--- Input data ---

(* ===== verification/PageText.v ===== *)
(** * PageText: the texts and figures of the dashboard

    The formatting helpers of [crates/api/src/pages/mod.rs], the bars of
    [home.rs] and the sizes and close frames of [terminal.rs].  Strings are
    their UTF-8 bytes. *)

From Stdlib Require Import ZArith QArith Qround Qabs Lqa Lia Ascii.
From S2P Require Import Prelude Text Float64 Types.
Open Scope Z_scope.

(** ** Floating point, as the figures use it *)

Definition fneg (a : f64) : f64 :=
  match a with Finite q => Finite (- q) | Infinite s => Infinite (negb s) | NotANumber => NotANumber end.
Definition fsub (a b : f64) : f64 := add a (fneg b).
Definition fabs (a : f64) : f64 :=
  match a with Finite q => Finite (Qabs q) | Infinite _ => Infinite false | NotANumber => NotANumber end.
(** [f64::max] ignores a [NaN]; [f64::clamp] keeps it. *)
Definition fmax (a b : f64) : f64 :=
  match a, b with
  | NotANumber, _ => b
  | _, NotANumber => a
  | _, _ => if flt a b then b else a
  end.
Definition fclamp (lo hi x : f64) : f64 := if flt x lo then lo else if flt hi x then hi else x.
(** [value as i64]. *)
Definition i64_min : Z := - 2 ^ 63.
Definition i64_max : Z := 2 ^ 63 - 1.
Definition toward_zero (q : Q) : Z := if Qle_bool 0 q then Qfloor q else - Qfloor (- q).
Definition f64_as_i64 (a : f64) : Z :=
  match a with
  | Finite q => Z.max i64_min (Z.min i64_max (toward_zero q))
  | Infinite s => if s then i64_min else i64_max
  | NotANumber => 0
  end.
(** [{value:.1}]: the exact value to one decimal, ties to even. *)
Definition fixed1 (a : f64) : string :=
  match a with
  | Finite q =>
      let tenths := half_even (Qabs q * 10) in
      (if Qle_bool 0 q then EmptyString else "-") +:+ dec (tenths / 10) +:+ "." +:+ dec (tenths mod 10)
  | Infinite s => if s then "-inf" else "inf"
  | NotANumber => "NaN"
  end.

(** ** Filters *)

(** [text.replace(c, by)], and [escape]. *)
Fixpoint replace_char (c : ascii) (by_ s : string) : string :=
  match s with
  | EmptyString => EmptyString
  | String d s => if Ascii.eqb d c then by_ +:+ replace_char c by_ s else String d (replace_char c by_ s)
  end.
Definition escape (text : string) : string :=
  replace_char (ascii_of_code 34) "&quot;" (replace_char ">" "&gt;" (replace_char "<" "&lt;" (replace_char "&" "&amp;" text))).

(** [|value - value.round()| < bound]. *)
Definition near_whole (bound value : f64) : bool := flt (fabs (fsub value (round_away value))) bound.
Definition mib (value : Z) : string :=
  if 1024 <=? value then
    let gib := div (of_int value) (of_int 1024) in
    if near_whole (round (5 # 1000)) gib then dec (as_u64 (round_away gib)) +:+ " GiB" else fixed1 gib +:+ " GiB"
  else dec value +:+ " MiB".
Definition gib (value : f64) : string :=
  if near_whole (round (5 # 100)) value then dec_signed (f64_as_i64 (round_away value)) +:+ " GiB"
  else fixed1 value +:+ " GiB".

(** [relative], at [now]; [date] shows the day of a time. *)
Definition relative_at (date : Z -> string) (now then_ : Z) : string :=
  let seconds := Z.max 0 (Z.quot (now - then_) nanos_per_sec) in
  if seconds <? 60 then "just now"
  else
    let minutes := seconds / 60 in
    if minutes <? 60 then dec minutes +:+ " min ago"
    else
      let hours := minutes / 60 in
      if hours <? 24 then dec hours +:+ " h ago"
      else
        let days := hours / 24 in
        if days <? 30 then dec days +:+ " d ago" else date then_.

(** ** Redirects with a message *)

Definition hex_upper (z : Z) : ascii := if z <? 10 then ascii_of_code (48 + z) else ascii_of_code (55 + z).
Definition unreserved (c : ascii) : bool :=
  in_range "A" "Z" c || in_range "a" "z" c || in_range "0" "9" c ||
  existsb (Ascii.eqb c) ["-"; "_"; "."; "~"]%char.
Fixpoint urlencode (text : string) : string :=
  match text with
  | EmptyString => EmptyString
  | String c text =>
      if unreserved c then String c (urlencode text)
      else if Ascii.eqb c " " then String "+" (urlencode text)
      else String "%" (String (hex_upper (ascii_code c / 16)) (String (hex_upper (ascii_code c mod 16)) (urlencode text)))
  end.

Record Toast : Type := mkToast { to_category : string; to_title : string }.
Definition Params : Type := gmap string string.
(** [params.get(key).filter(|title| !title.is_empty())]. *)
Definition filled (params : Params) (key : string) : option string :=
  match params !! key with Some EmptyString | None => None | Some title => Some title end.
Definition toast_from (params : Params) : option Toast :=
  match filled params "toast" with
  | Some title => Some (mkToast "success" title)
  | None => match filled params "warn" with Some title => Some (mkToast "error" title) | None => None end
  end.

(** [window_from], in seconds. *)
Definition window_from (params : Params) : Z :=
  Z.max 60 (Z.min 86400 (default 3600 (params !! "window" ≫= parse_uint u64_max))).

---

Find each line above that contains "option", and copy those lines.

Definition filled (params : Params) (key : string) : option string :=
Definition toast_from (params : Params) : option Toast :=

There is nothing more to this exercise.